Take a moment to think about the actual forces acting on the gun when firing.
1- Gravity. It is pulling the gun down, you are fighting gravity with your arm strength. Being tired of feeble will induce shaking after a short time.
2- Recoil. It drives the gun backwards against your hand, causing the muzzle to rise in a tipping fashion (guns will tip up regardless because of weight distribution). New shooters, even out of practice long time shooters, dip the gun in anticipation of, and to counteract recoil.
3- Your hands/grip. Uneven application of force from the left or right hand will steer the muzzle left or right. Uneven pressure from your fingers can tip the gun up or down.
4- Trigger finger. Your trigger pull should not drift the gun to the left or right when squeezing the trigger, which it will do without practice. You can really use whichever part of your trigger finger suites you as long as you keep a good purchase on the trigger and counteract the force exerted on the gun with your left hand.
Sight picture needs to be as such:
Both eyes open.
You focus on rear sight, front sight, and target all at once. From your perspective, the rear sight should be blurry (out of your vision's focus), the front sight clear (in your vision's focus), and the target blurry (out of your vision's focus). Saying the same thing again but shorter: Front sight is in focus, nested evenly vertically and horizontally between the rear sight posts, overlaying your point of aim on the target.

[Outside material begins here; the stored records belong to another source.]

Lemma confidence_comes_from_a_measure_witness :
  exists cell m conf_val,
    In cell (visited Sample.one_cell (SampleRuns.v_of Sample.one_cell))
    /\ complete Sample.one_cell (SampleRuns.v_of Sample.one_cell) cell = true
    /\ value Sample.one_cell cell (measure_pred (SampleRuns.v_of Sample.one_cell))
       = Some m
    /\ py_float Sample.builtins (str m) = Some conf_val
    /\ Literal "0.95" (Some (NS.XSD "double")) None
       = Literal (float_lexical Sample.builtins conf_val)
           (Some (NS.XSD "double")) None.
Proof.
  refine (confidence_comes_from_a_measure Sample.builtins Sample.one_cell
            (SampleRuns.v_of Sample.one_cell) SampleRuns.set_t
            (URIRef "http://example.org/mappings/t#m1")
            (Literal "0.95" (Some (NS.XSD "double")) None) _).
  vm_compute. do 7 right. left. reflexivity.
Defined.

(** ** The sources of the mapping set *)

Section SourceFacts.

Variable B : Builtins.
Variable g_in : Graph.
Variable v : Preds.
Variable iri : Term.

Lemma aln_body_sources (st : Locals) (aln : Term) :
  let st' := aln_body B g_in v iri st aln in
  subj_source st'
  = (if truthy_opt B (value g_in aln (onto1_pred v)) && is_none (subj_source st)
     then value g_in aln (onto1_pred v) else subj_source st)
  /\ obj_source st'
     = (if truthy_opt B (value g_in aln (onto2_pred v)) && is_none (obj_source st)
        then value g_in aln (onto2_pred v) else obj_source st).
Proof.
  unfold aln_body.
  match goal with
  | |- context [fold_left (cell_body _ _ _ _) ?cs ?s0] =>
      destruct (cell_loop B g_in v iri cs s0) as (_ & _ & Hs & Ho)
  end.
  cbv zeta. rewrite Hs, Ho. split; reflexivity.
Qed.

Lemma aln_loop_sources (alns : list Term) (st : Locals) :
  let st' := fold_left (aln_body B g_in v iri) alns st in
  subj_source st'
  = match subj_source st with
    | Some s => Some s
    | None => first_truthy B (map (fun aln => value g_in aln (onto1_pred v)) alns)
    end
  /\ obj_source st'
     = match obj_source st with
       | Some s => Some s
       | None => first_truthy B (map (fun aln => value g_in aln (onto2_pred v)) alns)
       end.
Proof.
  revert st. induction alns as [| a alns IH]; intros st.
  - simpl. unfold first_truthy. simpl.
    destruct (subj_source st), (obj_source st); split; reflexivity.
  - cbn [fold_left map]. destruct (IH (aln_body B g_in v iri st a)) as [Hs Ho].
    cbv zeta in *. rewrite Hs, Ho.
    destruct (aln_body_sources st a) as [Hs1 Ho1]. cbv zeta in *.
    rewrite Hs1, Ho1. unfold first_truthy. cbn [find].
    split.
    + destruct (subj_source st) as [s |].
      * cbn [is_none]. rewrite andb_false_r. reflexivity.
      * cbn [is_none]. rewrite andb_true_r.
        destruct (value g_in a (onto1_pred v)) as [x |]; cbn [truthy_opt];
          [destruct (truthy B x) |]; reflexivity.
    + destruct (obj_source st) as [s |].
      * cbn [is_none]. rewrite andb_false_r. reflexivity.
      * cbn [is_none]. rewrite andb_true_r.
        destruct (value g_in a (onto2_pred v)) as [x |]; cbn [truthy_opt];
          [destruct (truthy B x) |]; reflexivity.
Qed.

(** X13. The mapping set gets at most one [sssom:subject_source] and one
    [sssom:object_source]: the first onto1 value, respectively onto2 value,
    with a true truth value among the alignments in the order of the loop. *)
Theorem sources_are_first_values (o : Term) :
  (In (iri, NS.SSSOM "subject_source", o) (final_graph B g_in v iri)
   <-> first_truthy B (map (fun aln => value g_in aln (onto1_pred v))
                           (alignments_of g_in v)) = Some o)
  /\ (In (iri, NS.SSSOM "object_source", o) (final_graph B g_in v iri)
      <-> first_truthy B (map (fun aln => value g_in aln (onto2_pred v))
                              (alignments_of g_in v)) = Some o).
Proof.
  assert (Hsrc := aln_loop_sources (alignments_of g_in v)
                    (mkLocals
                       (graph_add
                          (graph_add [] (iri, RDF_type, NS.OWL "Ontology"))
                          (iri, RDF_type, NS.SSSOM "MappingSet")) [] None None)).
  cbv zeta in Hsrc. cbn [subj_source obj_source] in Hsrc.
  fold (after_loops B g_in v iri) in Hsrc. destruct Hsrc as [Hs Ho].
  assert (Hcell : forall p x,
             In p [ NS.SSSOM "subject_source"; NS.SSSOM "object_source" ] ->
             ~ In (iri, p, x) (g_out (after_loops B g_in v iri))).
  { intros p x Hp Hin. rewrite after_loops_graph, fold_graph_add_In, in_flat_map in Hin.
    destruct Hin as [[H | [H | []]] | (cell & _ & H)].
    - injection H as <-. simpl in Hp. intuition discriminate.
    - injection H as <-. simpl in Hp. intuition discriminate.
    - unfold adds_of in H.
      destruct (entities_of g_in v cell) as [[subj obj] |]; [| destruct H].
      apply cell_adds_shape in H. destruct H as [_ H]. cbn [fst snd] in H.
      simpl in Hp, H.
      destruct Hp as [<- | [<- | []]]; intuition discriminate. }
  split; rewrite final_graph_In; cbn [fst snd]; [rewrite <- Hs | rewrite <- Ho];
    split.
  - intros [H | [[H _] | [[_ H] | [_ H]]]]; try discriminate H; [| congruence].
    exfalso. apply (Hcell _ _ (or_introl eq_refl) H).
  - intros H. right. left. now split.
  - intros [H | [[_ H] | [[H _] | [_ H]]]]; try discriminate H; [| congruence].
    exfalso. apply (Hcell _ _ (or_intror (or_introl eq_refl)) H).
  - intros H. right. right. left. now split.
Qed.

You know you have it right when as you pull the trigger, the sights stay aligned and your front sight doesn't drift or shake, and stays clear in your vision.
As promised, the target reading part:
Ten Billion hours in Paint:
Blue and Red:
Frequently I see new shooters impact low, left, and with a large group on a target. This as a combination of poor trigger control, grip strength distribution, and sight alignment and focus.
Red:
Our starting point for correction is always recoil anticipation when seeing this blend of malfunctions. Sometimes this is cured as simply as having them do a mag dump, but usually by incorporating dry fire between live rounds. Many instructors have their own preferred methods or well known exercises for dealing with recoil anticipation, most of them work.
Green:
Particularly on many Glocks which typically have a white dot painted on the front sight, you will see the shooters slightly tip the gun up to align the dot with the rear sights instead of the top of the front sight post. This results in shooting high. It doesn't only happen with Glocks, its a natural tendency to get a full picture of the object you are focusing on. But the very base of your front sight typically is occluded some by the bottom of the rear. Correct this by ensuring you have an even (and centered) front sight post with your rear sight posts.
Yellow:
Having the front sight out of focus, or drifting in and out of focus will result in a group centered on the target, or to the left or right depending on what other shit they are getting wrong, but with shots landing somewhat evenly all over it. Also caused by inconsistent/misunderstanding/forgetting alignment with the rear sight. Easily fixed with dry fire and presentation drills, which you will be doing ad infinitum to git gud. These scatterings all over paper are also an indicator a shooting is getting tired, mentally or physically. For training purposes its good to take a break when starting. Later on shooting even while you can hardly keep the gun up is some worth while training, but only because pushing yourself to achieve consistency helps build consistency, you might not be there yet.
Blue:
Trigger pull is corrected by two means: Consistency, and consistency. A consistent manner in which you pull the trigger (pressure applied, finger position on the trigger, good reset) and a consistent amount of support hand pressure being applied to the gun as the trigger is pulled. Again, dry fire as much as possible and try to do it the same way, the right way, every time. Typically poor trigger pull results in groups shifting left in right handed shooters, sometimes people death grip their guns and it can bring it to the right. Trigger pull issues usually cause horizontal shifts in groups, but not always. Slapping the trigger (taking your finger off the trigger between shots) will often pull the gun left, down, and open a group up.
Note:
A combination of factors will result in your groups blending these color coded results as far as where you are actually grouping on the target.
About all I can muster to write right now. I'm going to bed.